> [Information]:
(* ===== verification/ClientErrors.v ===== *)
(** * Client: errors and host keys ([russh-extra/src/client.rs])

    How [russh] errors become this library's errors, and the decision on the
    server's host key.  [russh] is a third-party crate: its error enum appears
    through the variants the program matches on, its text and the public key's
    methods are parameters. *)
From S2P Require Import Prelude RustStr RustWords RustPath Channel CoreError Endpoint.
From S2P Require Import Config KnownHosts KnownHostsSpec.

(** The variants of [russh::Error] the program names; the others together. *)
Inductive RusshError :=
| UnknownKey
| KeyChanged (line : Z)
| WrongServerSig
| ConnectionTimeout
| Elapsed
| Disconnect
| HUP
| IO (source : string)
| KexInit | Kex | NoCommonAlgo | PacketAuth | Version | StrictKeyExchangeViolation
| NoAuthMethod | UnsupportedAuthMethod
| ChannelOpenFailure | RequestDenied | NotAuthenticated
| WrongChannel | Inconsistent | SendError
| OtherError (text : string).

(** [client::Config] as far as the program sets it. *)
Record RusshClientConfig := { keepalive_interval : option Z; keepalive_max : Z }.

Definition russh_client_config (config : ClientConfig) : RusshClientConfig :=
  let keepalive := cc_keepalive config in
  {| keepalive_interval := if ka_enabled keepalive then Some (ka_interval keepalive) else None;
     keepalive_max := ka_max_missed keepalive |}.

Section Errors.
(** The text of a [russh] error. *)
Context (russh_text : RusshError → string).

Definition map_connect_error (error : RusshError) : Error :=
  match error with
  | UnknownKey =>
      Error_host_key HostKeyUnknown "server host key is unknown to the configured policy"
  | KeyChanged line =>
      let reason := if line =? 0 then "server host key changed"
                    else "server host key changed from known-hosts line " +:+ dec line in
      Error_host_key HostKeyChanged reason
  | WrongServerSig => Error_host_key HostKeyRejected "server host key was rejected"
  | ConnectionTimeout | Elapsed => Error_timeout OpConnect "client connection timed out"
  | Disconnect | HUP => Error_disconnected OpConnect "server disconnected during connection"
  | IO source =>
      Error_transport_with_source TransportTcpConnect "TCP connection failed" source
  | KexInit | Kex | NoCommonAlgo | PacketAuth | Version | StrictKeyExchangeViolation =>
      Error_transport_with_source TransportNegotiation "SSH negotiation failed"
        (russh_text error)
  | _ => Error_ssh_with_source "russh client connection failed" (russh_text error)
  end.

Definition map_auth_error (error : RusshError) : Error :=
  match error with
  | NoAuthMethod =>
      Error_authentication_kind AuthUnavailable "server did not offer an authentication method"
  | UnsupportedAuthMethod =>
      Error_authentication_kind AuthUnsupportedMethod
        "server rejected the authentication method as unsupported"
  | ConnectionTimeout | Elapsed => Error_timeout OpAuthentication "authentication timed out"
  | Disconnect | HUP =>
      Error_disconnected OpAuthentication "server disconnected during authentication"
  | IO source =>
      Error_transport_with_source TransportIo "transport I/O failed during authentication" source
  | _ =>
      Error_authentication_with_source AuthRejected "authentication failed" (russh_text error)
  end.

Definition map_channel_open_error (error : RusshError) : Error :=
  match error with
  | ChannelOpenFailure =>
      Error_channel_with_source ChannelOpenFailed "server refused to open a session channel"
        (russh_text error)
  | RequestDenied =>
      Error_channel_with_source ChannelRequest "session channel open request was denied"
        (russh_text error)
  | NotAuthenticated =>
      Error_authentication_kind AuthUnavailable "session is not authenticated"
  | ConnectionTimeout | Elapsed => Error_timeout OpChannelOpen "session channel open timed out"
  | Disconnect | HUP =>
      Error_disconnected OpChannelOpen "server disconnected while opening a session channel"
  | IO source =>
      Error_transport_with_source TransportIo
        "transport I/O failed while opening a session channel" source
  | _ =>
      Error_channel_with_source ChannelOpenFailed "session channel open failed" (russh_text error)
  end.

Definition map_command_error (error : RusshError) : Error :=
  match error with
  | RequestDenied =>
      Error_channel_with_source ChannelRequest "remote command request was denied"
        (russh_text error)
  | WrongChannel | Inconsistent =>
      Error_channel_with_source ChannelProtocol "remote command channel entered an invalid state"
        (russh_text error)
  | SendError =>
      Error_channel_with_source ChannelWrite "failed to send command channel data"
        (russh_text error)
  | ConnectionTimeout | Elapsed => Error_timeout OpCommand "remote command timed out"
  | Disconnect | HUP =>
      Error_disconnected OpCommand "server disconnected during remote command"
  | IO source => Error_channel_with_source ChannelRead "command channel I/O failed" source
  | _ =>
      Error_channel_with_source ChannelProtocol "remote command failed" (russh_text error)
  end.
End Errors.

(** ** Host keys *)

(** The key families [public_key_algorithm] distinguishes. *)
Inductive KeyData := Ed25519 | Rsa | Dsa | SkEd25519 | OtherKeyData.

Section HostKey.
Context {PublicKey : Type} (public_key_to_bytes : PublicKey → option (list byte))
        (fingerprint_sha256 : PublicKey → string) (key_data : PublicKey → KeyData).

Definition public_key_algorithm (k : PublicKey) : string :=
  match key_data k with
  | Ed25519 => "ssh-ed25519"
  | Rsa => "ssh-rsa"
  | Dsa => "ssh-dss"
  | SkEd25519 => "sk-ssh-ed25519@openssh.com"
  | OtherKeyData => "ssh-unknown"
  end.

Definition host_key_policy_accepts (policy : HostKeyPolicy) (k : PublicKey) : bool :=
  match policy with
  | Strict => false
  | InsecureAcceptAny => true
  | PinnedSha256 fingerprints =>
      let actual := fingerprint_sha256 k in
      existsb (λ fingerprint, String.eqb (fp_value fingerprint) actual) fingerprints
  end.

(** The fields of [ClientHandler] the decision reads; the store is shared with the
    application and updated in place. *)
Record ClientHandler := {
  ch_policy : HostKeyPolicy;
  ch_known_hosts : option KnownHosts;
  ch_accept_new : bool;
  ch_endpoint : Endpoint;
}.

Definition with_known_hosts (h : ClientHandler) (kh : KnownHosts) : ClientHandler :=
  {| ch_policy := ch_policy h; ch_known_hosts := Some kh; ch_accept_new := ch_accept_new h;
     ch_endpoint := ch_endpoint h |}.

Definition check_server_key (h : ClientHandler) (k : PublicKey) :
    result RusshError bool * ClientHandler :=
  match ch_known_hosts h with
  | Some known_hosts =>
      let host := e_host (ch_endpoint h) in
      let port := e_port (ch_endpoint h) in
      match check public_key_to_bytes known_hosts host port k with
      | Match => (Ok true, h)
      | Revoked => (Err WrongServerSig, h)
      | Changed => (Err (KeyChanged 0), h)
      | NotFound =>
          if ch_accept_new h then
            match add_entry public_key_to_bytes known_hosts host port k
                    (public_key_algorithm k) with
            | Ok known_hosts => (Ok true, with_known_hosts h known_hosts)
            | Err _ => (Ok true, h)
            end
          else (Ok false, h)
      end
  | None => (Ok (host_key_policy_accepts (ch_policy h) k), h)
  end.

(** A handler for a later connection sees the store the earlier one left. *)
Fixpoint connections (h : ClientHandler) (ks : list PublicKey) :
    list (result RusshError bool) * ClientHandler :=
  match ks with
  | [] => ([], h)
  | k :: ks' =>
      let '(r, h) := check_server_key h k in
      let '(rs, h) := connections h ks' in (r :: rs, h)
  end.

(** Trust on first use: with an accept-new store and no entry for the
    endpoint, the first key offered is accepted and recorded; from then on that
    key is accepted and every other key is refused as changed, whatever is
    offered in between. *)
Theorem trust_on_first_use (h h' : ClientHandler) (kh : KnownHosts) (k : PublicKey)
    (key : list byte) :
  ch_known_hosts h = Some kh → ch_accept_new h = true → public_key_to_bytes k = Some key →
  check public_key_to_bytes kh (e_host (ch_endpoint h)) (e_port (ch_endpoint h)) k = NotFound →
  check_server_key h k = (Ok true, h') →
  ∀ ks, Forall (λ k', is_Some (public_key_to_bytes k')) ks →
    connections h' ks =
      (map (λ k', if bool_decide (public_key_to_bytes k' = Some key) then Ok true
                  else Err (KeyChanged 0)) ks, h').
Proof.
  intros Hkh Hnew Hk Hnf. unfold check_server_key. rewrite Hkh, Hnf, Hnew.
  destruct (add_entry _ kh _ _ k _) as [kh'|] eqn:Ha; [|by unfold add_entry in Ha; rewrite Hk in Ha].
  intros [= <-]. intros ks Hks.
  induction Hks as [|k' ks [key' Hk'] _ IH]; [done|]. cbn [connections map].
  unfold check_server_key at 1. cbn [with_known_hosts ch_known_hosts ch_endpoint].
  assert (E : check public_key_to_bytes kh' (e_host (ch_endpoint h)) (e_port (ch_endpoint h)) k'
              = if bool_decide (key' = key) then Match else Changed).
  { pose proof (add_entry_entries public_key_to_bytes _ _ _ _ _ _ _ Hk Ha) as He.
    rewrite check_verdict, Hk', He. apply verdict_added. }
  rewrite E, Hk'. case_bool_decide as Hb.
  - rewrite bool_decide_true by congruence. by rewrite IH.
  - rewrite bool_decide_false by congruence. by rewrite IH.
Qed.

Lemma check_server_key_accepts (h : ClientHandler) (k : PublicKey) :
  fst (check_server_key h k) = Ok true ↔
    match ch_known_hosts h with
    | Some kh =>
        let st := check public_key_to_bytes kh (e_host (ch_endpoint h)) (e_port (ch_endpoint h)) k in
        st = Match ∨ (st = NotFound ∧ ch_accept_new h = true)
    | None =>
        ch_policy h = InsecureAcceptAny ∨
        ∃ pins, ch_policy h = PinnedSha256 pins ∧
                ∃ fp, fp ∈ pins ∧ fp_value fp = fingerprint_sha256 k
    end.
Proof.
  unfold check_server_key. destruct (ch_known_hosts h) as [kh|]; cbv zeta.
  - destruct (check _ kh _ _ k).
    + cbn. tauto.
    + destruct (ch_accept_new h); [destruct (add_entry _ _ _ _ _ _)|]; cbn; firstorder congruence.
    + cbn. firstorder congruence.
    + cbn. firstorder congruence.
  - unfold host_key_policy_accepts. cbn [fst]. destruct (ch_policy h) as [| |pins].
    + firstorder congruence.
    + firstorder congruence.
    + split.
      * intros [= H%existsb_exists]. destruct H as (fp & Hin & E%String.eqb_eq). right.
        exists pins. split; [done|]. exists fp. by rewrite list_elem_of_In.
      * intros [?|(pins' & [= <-] & fp & Hin & Hv)]; [done|]. f_equal. apply existsb_exists.
        exists fp. by rewrite <-list_elem_of_In, String.eqb_eq.
Qed.

(** Exactly which host keys are accepted.  With a known-hosts store: those the
    store matches, and unknown ones under accept-new, never a changed or revoked
    one; the configured policy (pins included) is not consulted then.  Without a
    store: any key under the insecure policy, the pinned fingerprints under a
    pinned policy, none under the default. *)
Theorem accepted_host_keys (h : ClientHandler) (k : PublicKey) :
  fst (check_server_key h k) = Ok true ↔
    match ch_known_hosts h with
    | Some kh =>
        let st := check public_key_to_bytes kh (e_host (ch_endpoint h)) (e_port (ch_endpoint h)) k in
        st = Match ∨ (st = NotFound ∧ ch_accept_new h = true)
    | None =>
        ch_policy h = InsecureAcceptAny ∨
        ∃ pins, ch_policy h = PinnedSha256 pins ∧
                ∃ fp, fp ∈ pins ∧ fp_value fp = fingerprint_sha256 k
    end.
Proof. apply check_server_key_accepts. Qed.
End HostKey.

(** ** Concrete runs *)

Section Runs.
Definition run_key (k : string) : option (list byte) := Some (as_bytes k).
Definition run_handler : ClientHandler :=
  {| ch_policy := Strict; ch_known_hosts := Some KnownHosts_new; ch_accept_new := true;
     ch_endpoint := Endpoint_new "example.org" 2222 |}.

Definition run_first : ClientHandler :=
  snd (check_server_key run_key (λ k, k) (λ _, Rsa) run_handler "k1").

Lemma trust_on_first_use_witness :
  connections run_key (λ k, k) (λ _, Rsa) run_first ["k1"; "k2"; "K1"; "k1"]
  = ([Ok true; Err (KeyChanged 0); Err (KeyChanged 0); Ok true], run_first).
Proof.
  apply (trust_on_first_use run_key (λ k, k) (λ _, Rsa) run_handler run_first KnownHosts_new
           "k1" (as_bytes "k1")); try reflexivity.
  repeat constructor; by eexists.
Defined.
End Runs.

> [Task details]: Would you print exactly, and only, the lines of the data above from the line with "ch_endpoint : Endpoint;" through the line with "(** Trust on", inclusive?

> [Reply]:
  ch_endpoint : Endpoint;
}.

Definition with_known_hosts (h : ClientHandler) (kh : KnownHosts) : ClientHandler :=
  {| ch_policy := ch_policy h; ch_known_hosts := Some kh; ch_accept_new := ch_accept_new h;
     ch_endpoint := ch_endpoint h |}.

Definition check_server_key (h : ClientHandler) (k : PublicKey) :
    result RusshError bool * ClientHandler :=
  match ch_known_hosts h with
  | Some known_hosts =>
      let host := e_host (ch_endpoint h) in
      let port := e_port (ch_endpoint h) in
      match check public_key_to_bytes known_hosts host port k with
      | Match => (Ok true, h)
      | Revoked => (Err WrongServerSig, h)
      | Changed => (Err (KeyChanged 0), h)
      | NotFound =>
          if ch_accept_new h then
            match add_entry public_key_to_bytes known_hosts host port k
                    (public_key_algorithm k) with
            | Ok known_hosts => (Ok true, with_known_hosts h known_hosts)
            | Err _ => (Ok true, h)
            end
          else (Ok false, h)
      end
  | None => (Ok (host_key_policy_accepts (ch_policy h) k), h)
  end.

(** A handler for a later connection sees the store the earlier one left. *)
Fixpoint connections (h : ClientHandler) (ks : list PublicKey) :
    list (result RusshError bool) * ClientHandler :=
  match ks with
  | [] => ([], h)
  | k :: ks' =>
      let '(r, h) := check_server_key h k in
      let '(rs, h) := connections h ks' in (r :: rs, h)
  end.

(** Trust on first use: with an accept-new store and no entry for the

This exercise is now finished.